#### Data records
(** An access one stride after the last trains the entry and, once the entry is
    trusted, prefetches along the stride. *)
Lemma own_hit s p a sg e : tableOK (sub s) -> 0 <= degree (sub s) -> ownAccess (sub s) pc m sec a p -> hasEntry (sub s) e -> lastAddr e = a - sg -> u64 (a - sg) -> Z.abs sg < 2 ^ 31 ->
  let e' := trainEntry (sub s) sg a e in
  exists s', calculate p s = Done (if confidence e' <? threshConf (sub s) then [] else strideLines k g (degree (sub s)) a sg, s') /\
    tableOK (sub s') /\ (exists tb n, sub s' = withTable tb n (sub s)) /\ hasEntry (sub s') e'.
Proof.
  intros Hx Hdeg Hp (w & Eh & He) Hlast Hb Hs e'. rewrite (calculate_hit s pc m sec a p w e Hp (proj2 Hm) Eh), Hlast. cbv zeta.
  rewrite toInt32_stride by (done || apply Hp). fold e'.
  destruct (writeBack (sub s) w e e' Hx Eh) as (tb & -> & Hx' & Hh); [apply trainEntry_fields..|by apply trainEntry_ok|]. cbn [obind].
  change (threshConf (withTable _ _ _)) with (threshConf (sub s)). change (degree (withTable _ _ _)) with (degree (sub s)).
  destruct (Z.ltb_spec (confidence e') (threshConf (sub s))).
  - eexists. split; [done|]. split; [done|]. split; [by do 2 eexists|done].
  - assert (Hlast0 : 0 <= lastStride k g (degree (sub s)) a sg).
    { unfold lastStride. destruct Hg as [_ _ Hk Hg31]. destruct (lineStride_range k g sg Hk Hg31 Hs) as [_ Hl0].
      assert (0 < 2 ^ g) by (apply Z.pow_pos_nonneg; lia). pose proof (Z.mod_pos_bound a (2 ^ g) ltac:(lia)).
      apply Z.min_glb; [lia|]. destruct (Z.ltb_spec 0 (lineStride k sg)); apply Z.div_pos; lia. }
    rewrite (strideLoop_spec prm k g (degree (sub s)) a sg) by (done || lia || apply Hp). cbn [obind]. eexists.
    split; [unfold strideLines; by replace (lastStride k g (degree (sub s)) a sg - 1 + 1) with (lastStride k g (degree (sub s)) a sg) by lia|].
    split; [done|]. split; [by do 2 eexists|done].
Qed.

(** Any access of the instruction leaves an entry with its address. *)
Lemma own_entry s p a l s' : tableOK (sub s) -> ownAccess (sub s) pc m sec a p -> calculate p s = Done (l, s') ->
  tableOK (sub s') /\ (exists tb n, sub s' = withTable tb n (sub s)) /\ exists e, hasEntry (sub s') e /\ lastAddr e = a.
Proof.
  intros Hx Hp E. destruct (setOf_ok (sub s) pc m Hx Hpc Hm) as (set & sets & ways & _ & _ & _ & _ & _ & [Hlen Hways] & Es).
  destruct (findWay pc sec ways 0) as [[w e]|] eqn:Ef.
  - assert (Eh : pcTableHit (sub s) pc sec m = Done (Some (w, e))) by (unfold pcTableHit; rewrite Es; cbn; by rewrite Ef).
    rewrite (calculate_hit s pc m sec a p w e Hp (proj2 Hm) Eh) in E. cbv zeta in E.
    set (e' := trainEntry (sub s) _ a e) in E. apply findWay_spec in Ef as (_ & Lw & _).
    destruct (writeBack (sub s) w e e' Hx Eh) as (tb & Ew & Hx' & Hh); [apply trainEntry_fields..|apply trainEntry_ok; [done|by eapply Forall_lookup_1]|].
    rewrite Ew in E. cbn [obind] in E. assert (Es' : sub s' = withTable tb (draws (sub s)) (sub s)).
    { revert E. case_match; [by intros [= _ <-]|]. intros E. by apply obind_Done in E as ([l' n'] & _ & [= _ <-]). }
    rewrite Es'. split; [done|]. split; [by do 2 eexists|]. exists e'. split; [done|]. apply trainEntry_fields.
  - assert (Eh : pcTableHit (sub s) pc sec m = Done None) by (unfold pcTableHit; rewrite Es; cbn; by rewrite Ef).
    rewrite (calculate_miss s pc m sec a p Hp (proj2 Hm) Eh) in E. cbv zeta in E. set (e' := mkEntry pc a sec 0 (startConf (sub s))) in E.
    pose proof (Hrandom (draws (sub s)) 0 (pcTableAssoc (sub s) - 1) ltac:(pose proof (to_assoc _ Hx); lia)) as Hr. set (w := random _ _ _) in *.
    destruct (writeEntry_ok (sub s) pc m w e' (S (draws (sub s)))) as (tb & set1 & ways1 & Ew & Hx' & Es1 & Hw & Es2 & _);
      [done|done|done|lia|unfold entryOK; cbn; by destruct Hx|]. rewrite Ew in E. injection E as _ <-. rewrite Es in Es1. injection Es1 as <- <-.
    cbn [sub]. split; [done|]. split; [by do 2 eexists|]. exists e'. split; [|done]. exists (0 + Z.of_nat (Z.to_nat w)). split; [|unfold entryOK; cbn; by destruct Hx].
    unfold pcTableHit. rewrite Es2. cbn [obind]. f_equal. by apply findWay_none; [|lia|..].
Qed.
########
• Exercise description: Each line of the entries that contains the word "ownAccess" should be listed.

• Reply:
Lemma own_hit s p a sg e : tableOK (sub s) -> 0 <= degree (sub s) -> ownAccess (sub s) pc m sec a p -> hasEntry (sub s) e -> lastAddr e = a - sg -> u64 (a - sg) -> Z.abs sg < 2 ^ 31 ->
Lemma own_entry s p a l s' : tableOK (sub s) -> ownAccess (sub s) pc m sec a p -> calculate p s = Done (l, s') ->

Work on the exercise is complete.